### WORK TO BE COMPLETED
In the records that follow, find the line with "by intros [->%negb_true_iff"; from there, retype every line exactly through the line with "Definition summary (y", which also belongs to the answer.

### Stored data
____________________
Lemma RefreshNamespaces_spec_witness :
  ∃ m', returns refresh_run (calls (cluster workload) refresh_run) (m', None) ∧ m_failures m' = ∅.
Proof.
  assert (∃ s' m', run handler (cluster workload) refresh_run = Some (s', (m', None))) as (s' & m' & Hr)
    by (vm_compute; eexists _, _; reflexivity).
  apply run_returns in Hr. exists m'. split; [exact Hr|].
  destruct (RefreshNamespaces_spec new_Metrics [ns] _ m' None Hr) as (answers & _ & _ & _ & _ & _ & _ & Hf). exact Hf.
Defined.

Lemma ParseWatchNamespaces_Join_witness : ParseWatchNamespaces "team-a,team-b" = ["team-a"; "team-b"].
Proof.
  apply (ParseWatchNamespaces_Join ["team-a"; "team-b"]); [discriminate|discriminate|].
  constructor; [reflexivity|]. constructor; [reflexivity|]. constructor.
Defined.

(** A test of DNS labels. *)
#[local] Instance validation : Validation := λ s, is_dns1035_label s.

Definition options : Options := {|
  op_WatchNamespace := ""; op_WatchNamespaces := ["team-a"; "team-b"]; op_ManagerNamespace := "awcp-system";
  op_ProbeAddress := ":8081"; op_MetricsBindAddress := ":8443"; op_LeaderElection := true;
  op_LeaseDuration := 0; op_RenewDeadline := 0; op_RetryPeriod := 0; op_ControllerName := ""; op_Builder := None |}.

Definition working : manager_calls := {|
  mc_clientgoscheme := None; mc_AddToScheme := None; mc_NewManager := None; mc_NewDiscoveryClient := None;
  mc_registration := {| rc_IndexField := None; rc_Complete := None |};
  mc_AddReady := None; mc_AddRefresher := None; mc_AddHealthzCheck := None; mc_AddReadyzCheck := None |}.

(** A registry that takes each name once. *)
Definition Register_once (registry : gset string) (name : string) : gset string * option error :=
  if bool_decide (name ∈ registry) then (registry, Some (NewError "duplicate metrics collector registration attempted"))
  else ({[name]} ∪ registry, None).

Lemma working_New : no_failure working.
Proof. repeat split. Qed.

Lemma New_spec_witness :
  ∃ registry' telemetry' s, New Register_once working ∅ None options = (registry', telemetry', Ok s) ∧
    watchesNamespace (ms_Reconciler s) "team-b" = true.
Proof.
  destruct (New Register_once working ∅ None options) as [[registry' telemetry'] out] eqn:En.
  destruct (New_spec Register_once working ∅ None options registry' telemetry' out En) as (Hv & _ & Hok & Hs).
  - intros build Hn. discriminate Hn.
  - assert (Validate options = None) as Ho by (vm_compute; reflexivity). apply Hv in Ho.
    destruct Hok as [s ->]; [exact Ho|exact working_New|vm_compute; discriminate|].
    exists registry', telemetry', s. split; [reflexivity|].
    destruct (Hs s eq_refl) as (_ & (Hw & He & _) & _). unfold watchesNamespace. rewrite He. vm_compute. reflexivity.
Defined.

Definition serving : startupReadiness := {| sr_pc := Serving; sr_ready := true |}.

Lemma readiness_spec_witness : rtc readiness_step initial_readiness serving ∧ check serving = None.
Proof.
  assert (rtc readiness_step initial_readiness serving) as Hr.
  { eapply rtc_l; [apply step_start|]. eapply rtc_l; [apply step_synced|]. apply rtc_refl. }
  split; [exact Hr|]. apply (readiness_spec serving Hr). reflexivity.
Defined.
____________________
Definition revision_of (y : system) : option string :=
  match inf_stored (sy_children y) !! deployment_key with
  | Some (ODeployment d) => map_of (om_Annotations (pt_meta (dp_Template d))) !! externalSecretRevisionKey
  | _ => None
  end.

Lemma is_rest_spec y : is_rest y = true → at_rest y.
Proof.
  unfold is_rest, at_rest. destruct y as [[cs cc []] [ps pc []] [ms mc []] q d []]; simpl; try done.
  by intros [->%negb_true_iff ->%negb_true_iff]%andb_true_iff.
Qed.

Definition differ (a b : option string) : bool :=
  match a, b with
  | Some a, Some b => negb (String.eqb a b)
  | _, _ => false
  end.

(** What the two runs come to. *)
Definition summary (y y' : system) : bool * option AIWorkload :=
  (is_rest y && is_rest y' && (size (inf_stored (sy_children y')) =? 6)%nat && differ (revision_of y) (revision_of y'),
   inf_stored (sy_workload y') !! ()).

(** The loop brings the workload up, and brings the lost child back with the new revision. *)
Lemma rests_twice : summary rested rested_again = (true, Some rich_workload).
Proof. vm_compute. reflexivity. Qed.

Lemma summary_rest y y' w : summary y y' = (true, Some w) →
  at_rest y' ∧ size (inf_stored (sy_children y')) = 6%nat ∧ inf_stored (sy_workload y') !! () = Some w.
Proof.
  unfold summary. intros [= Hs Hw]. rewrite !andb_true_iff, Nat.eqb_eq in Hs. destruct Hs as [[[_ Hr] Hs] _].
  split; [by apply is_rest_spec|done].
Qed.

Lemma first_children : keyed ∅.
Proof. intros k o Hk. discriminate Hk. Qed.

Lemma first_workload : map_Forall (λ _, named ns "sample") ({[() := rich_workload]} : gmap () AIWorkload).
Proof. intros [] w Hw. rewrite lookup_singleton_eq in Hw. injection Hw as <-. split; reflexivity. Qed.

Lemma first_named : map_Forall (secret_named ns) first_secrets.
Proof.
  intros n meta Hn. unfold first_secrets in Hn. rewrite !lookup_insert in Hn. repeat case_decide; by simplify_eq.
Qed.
____________________
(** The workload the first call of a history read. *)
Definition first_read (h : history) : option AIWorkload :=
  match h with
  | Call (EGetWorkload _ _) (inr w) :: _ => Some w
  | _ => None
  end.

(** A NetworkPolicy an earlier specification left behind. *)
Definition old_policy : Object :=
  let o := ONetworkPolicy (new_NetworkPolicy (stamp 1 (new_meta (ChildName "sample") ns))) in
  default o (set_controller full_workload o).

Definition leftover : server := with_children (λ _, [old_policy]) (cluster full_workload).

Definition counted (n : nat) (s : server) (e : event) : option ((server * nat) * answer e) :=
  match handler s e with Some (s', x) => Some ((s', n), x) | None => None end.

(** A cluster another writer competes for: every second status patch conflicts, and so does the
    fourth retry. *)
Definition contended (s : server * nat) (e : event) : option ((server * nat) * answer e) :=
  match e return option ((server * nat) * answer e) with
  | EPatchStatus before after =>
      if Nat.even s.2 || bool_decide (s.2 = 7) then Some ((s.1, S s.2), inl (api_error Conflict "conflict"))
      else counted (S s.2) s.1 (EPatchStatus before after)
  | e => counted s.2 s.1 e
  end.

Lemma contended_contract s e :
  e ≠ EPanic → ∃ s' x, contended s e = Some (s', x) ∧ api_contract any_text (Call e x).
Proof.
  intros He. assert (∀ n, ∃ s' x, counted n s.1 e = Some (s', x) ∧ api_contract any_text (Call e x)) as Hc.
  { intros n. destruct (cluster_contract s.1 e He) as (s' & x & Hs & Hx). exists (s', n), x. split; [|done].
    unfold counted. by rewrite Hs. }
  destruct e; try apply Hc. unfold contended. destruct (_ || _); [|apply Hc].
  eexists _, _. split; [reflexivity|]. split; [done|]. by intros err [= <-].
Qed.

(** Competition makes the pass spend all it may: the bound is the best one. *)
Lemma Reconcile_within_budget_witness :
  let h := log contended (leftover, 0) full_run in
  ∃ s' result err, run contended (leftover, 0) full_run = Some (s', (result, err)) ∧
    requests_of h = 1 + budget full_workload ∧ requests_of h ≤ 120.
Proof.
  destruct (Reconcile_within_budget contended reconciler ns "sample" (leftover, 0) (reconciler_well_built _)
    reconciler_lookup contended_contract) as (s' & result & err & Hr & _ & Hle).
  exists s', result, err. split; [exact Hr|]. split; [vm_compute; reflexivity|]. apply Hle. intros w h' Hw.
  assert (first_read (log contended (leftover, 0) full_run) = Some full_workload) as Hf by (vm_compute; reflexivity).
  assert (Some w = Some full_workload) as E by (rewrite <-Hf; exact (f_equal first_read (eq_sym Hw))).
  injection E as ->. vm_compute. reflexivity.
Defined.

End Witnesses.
____________________
### PROBLEM SOLUTION
  by intros [->%negb_true_iff ->%negb_true_iff]%andb_true_iff.
Qed.

Definition differ (a b : option string) : bool :=
  match a, b with
  | Some a, Some b => negb (String.eqb a b)
  | _, _ => false
  end.

(** What the two runs come to. *)
Definition summary (y y' : system) : bool * option AIWorkload :=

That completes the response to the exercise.